(** * Verification of the tool-calling core of excel_analysis

    Shallow embedding of the Python modules
      - src/tools/message_variable_processor.py  (binding store, previews,
        placeholder resolution, SQL result tables),
      - src/tools/tool_registry.py               (tool dispatch),
      - src/llm_client.py                        (the bounded tool-calling loop),
      - src/dialogue_service.py                  (parallel slide generation).

    Python [str] values are lists of Unicode code points ([pystr]); Python
    exceptions are the [Raise] branch of the [exc] result type. *)

From Stdlib Require Import ZArith NArith List String Ascii DecimalString DecimalN Lia.
From stdpp Require Import base gmap list.
Import ListNotations.
Set Warnings "-register-all".

Open Scope N_scope.

(* ------------------------------------------------------------------ *)
(** ** Python strings, exceptions and values *)

(** A Python [str]: a sequence of Unicode code points. *)
Abbreviation pystr := (list N).

(** Decoding of the UTF-8 bytes of a Rocq string literal. *)
Fixpoint utf8_dec (bs : list N) : pystr :=
  match bs with
  | [] => []
  | b :: r =>
      if b <? 128 then b :: utf8_dec r
      else match r with
           | [] => []
           | b1 :: r1 =>
               if b <? 224 then ((b - 192) * 64 + (b1 - 128)) :: utf8_dec r1
               else match r1 with
                    | [] => []
                    | b2 :: r2 =>
                        if b <? 240
                        then ((b - 224) * 4096 + (b1 - 128) * 64 + (b2 - 128)) :: utf8_dec r2
                        else match r2 with
                             | [] => []
                             | b3 :: r3 =>
                                 ((b - 240) * 262144 + (b1 - 128) * 4096
                                  + (b2 - 128) * 64 + (b3 - 128)) :: utf8_dec r3
                             end
                    end
           end
  end.

(** A Python string literal, written as a (UTF-8) Rocq string. *)
Definition u (s : String.string) : pystr :=
  utf8_dec (map N_of_ascii (list_ascii_of_string s)).

(** The same, where a backtick stands for a double quote (code point 34);
    used for the HTML templates of the source, which are full of quotes. *)
Definition q (s : String.string) : pystr :=
  map (fun c => if c =? 96 then 34 else c) (u s).

(** [str(n)] for a Python [int]. *)
Definition py_str_int (z : Z) : pystr :=
  let digits (n : N) := u (NilZero.string_of_uint (N.to_uint n)) in
  match z with
  | Z0 => u "0"
  | Zpos p => digits (Npos p)
  | Zneg p => u "-" ++ digits (Npos p)
  end.

(** ["sep".join(parts)] *)
Fixpoint py_join (sep : pystr) (parts : list pystr) : pystr :=
  match parts with
  | [] => []
  | [p] => p
  | p :: ps => p ++ sep ++ py_join sep ps
  end.

(** A raised Python exception: its class name and [str(e)]. *)
Record pyexc := PyExc { exc_type : pystr; exc_msg : pystr }.

Inductive exc (A : Type) : Type :=
| Ok (a : A)
| Raise (e : pyexc).
Arguments Ok {A} a.
Arguments Raise {A} e.

Definition exc_bind {A B} (m : exc A) (f : A -> exc B) : exc B :=
  match m with
  | Ok a => f a
  | Raise e => Raise e
  end.

Notation "'let*' x := m 'in' k" := (exc_bind m (fun x => k))
  (at level 200, x name, m at level 100, k at level 200).

(** The Python values that flow through the tool layer: the results of
    [json.loads] (floats apart) and, for the [Any]-typed entry points,
    other objects ([VOther t r]: an object of class [t] whose
    [str()]/[repr()] is [r], which [json.dumps] rejects). A dict is its list of items in insertion order. *)
Inductive value : Type :=
| VNone
| VBool (b : bool)
| VInt (z : Z)
| VStr (s : pystr)
| VList (l : list value)
| VDict (items : list (pystr * value))
| VOther (tname r : pystr).

(** Python truthiness. *)
Definition truthy (v : value) : bool :=
  match v with
  | VNone => false
  | VBool b => b
  | VInt z => negb (Z.eqb z 0)
  | VStr s => negb (Nat.eqb (length s) 0)
  | VList l => negb (Nat.eqb (length l) 0)
  | VDict d => negb (Nat.eqb (length d) 0)
  | VOther _ _ => true
  end.

Fixpoint assoc_get (k : pystr) (d : list (pystr * value)) : option value :=
  match d with
  | [] => None
  | (k', v) :: d' => if decide (k = k') then Some v else assoc_get k d'
  end.

(** [d.get(k, default)] on a dict. *)
Definition dict_get (d : list (pystr * value)) (k : pystr) (default : value) : value :=
  match assoc_get k d with Some v => v | None => default end.

(* ------------------------------------------------------------------ *)
(** ** [json.dumps(v, ensure_ascii=False)] *)

Definition hex_digit (n : N) : N := if n <? 10 then 48 + n else 87 + n.

(** The escaping of [json.encoder.py_encode_basestring]. *)
Definition json_escape_char (c : N) : pystr :=
  if c =? 34 then [92; 34]
  else if c =? 92 then [92; 92]
  else if c =? 10 then [92; 110]
  else if c =? 13 then [92; 114]
  else if c =? 9 then [92; 116]
  else if c =? 8 then [92; 98]
  else if c =? 12 then [92; 102]
  else if c <? 32 then [92; 117; 48; 48; hex_digit (c / 16); hex_digit (c mod 16)]
  else [c].

Definition json_str (s : pystr) : pystr := [34] ++ flat_map json_escape_char s ++ [34].

Definition not_serializable (tname : pystr) : pyexc :=
  PyExc (u "TypeError") (u "Object of type " ++ tname ++ u " is not JSON serializable").

Fixpoint json_dumps (v : value) : exc pystr :=
  match v with
  | VNone => Ok (u "null")
  | VBool true => Ok (u "true")
  | VBool false => Ok (u "false")
  | VInt z => Ok (py_str_int z)
  | VStr s => Ok (json_str s)
  | VList l =>
      let fix items (l : list value) : exc (list pystr) :=
        match l with
        | [] => Ok []
        | x :: xs => let* a := json_dumps x in let* r := items xs in Ok (a :: r)
        end in
      let* parts := items l in Ok (u "[" ++ py_join (u ", ") parts ++ u "]")
  | VDict d =>
      let fix items (d : list (pystr * value)) : exc (list pystr) :=
        match d with
        | [] => Ok []
        | (k, x) :: xs =>
            let* a := json_dumps x in let* r := items xs in Ok ((json_str k ++ u ": " ++ a) :: r)
        end in
      let* parts := items d in Ok (u "{" ++ py_join (u ", ") parts ++ u "}")
  | VOther t _ => Raise (not_serializable t)
  end.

__________

# Required action
Gather, from the listing above, every line carrying the word "Inductive".

# Problem solution
Inductive exc (A : Type) : Type :=
Inductive value : Type :=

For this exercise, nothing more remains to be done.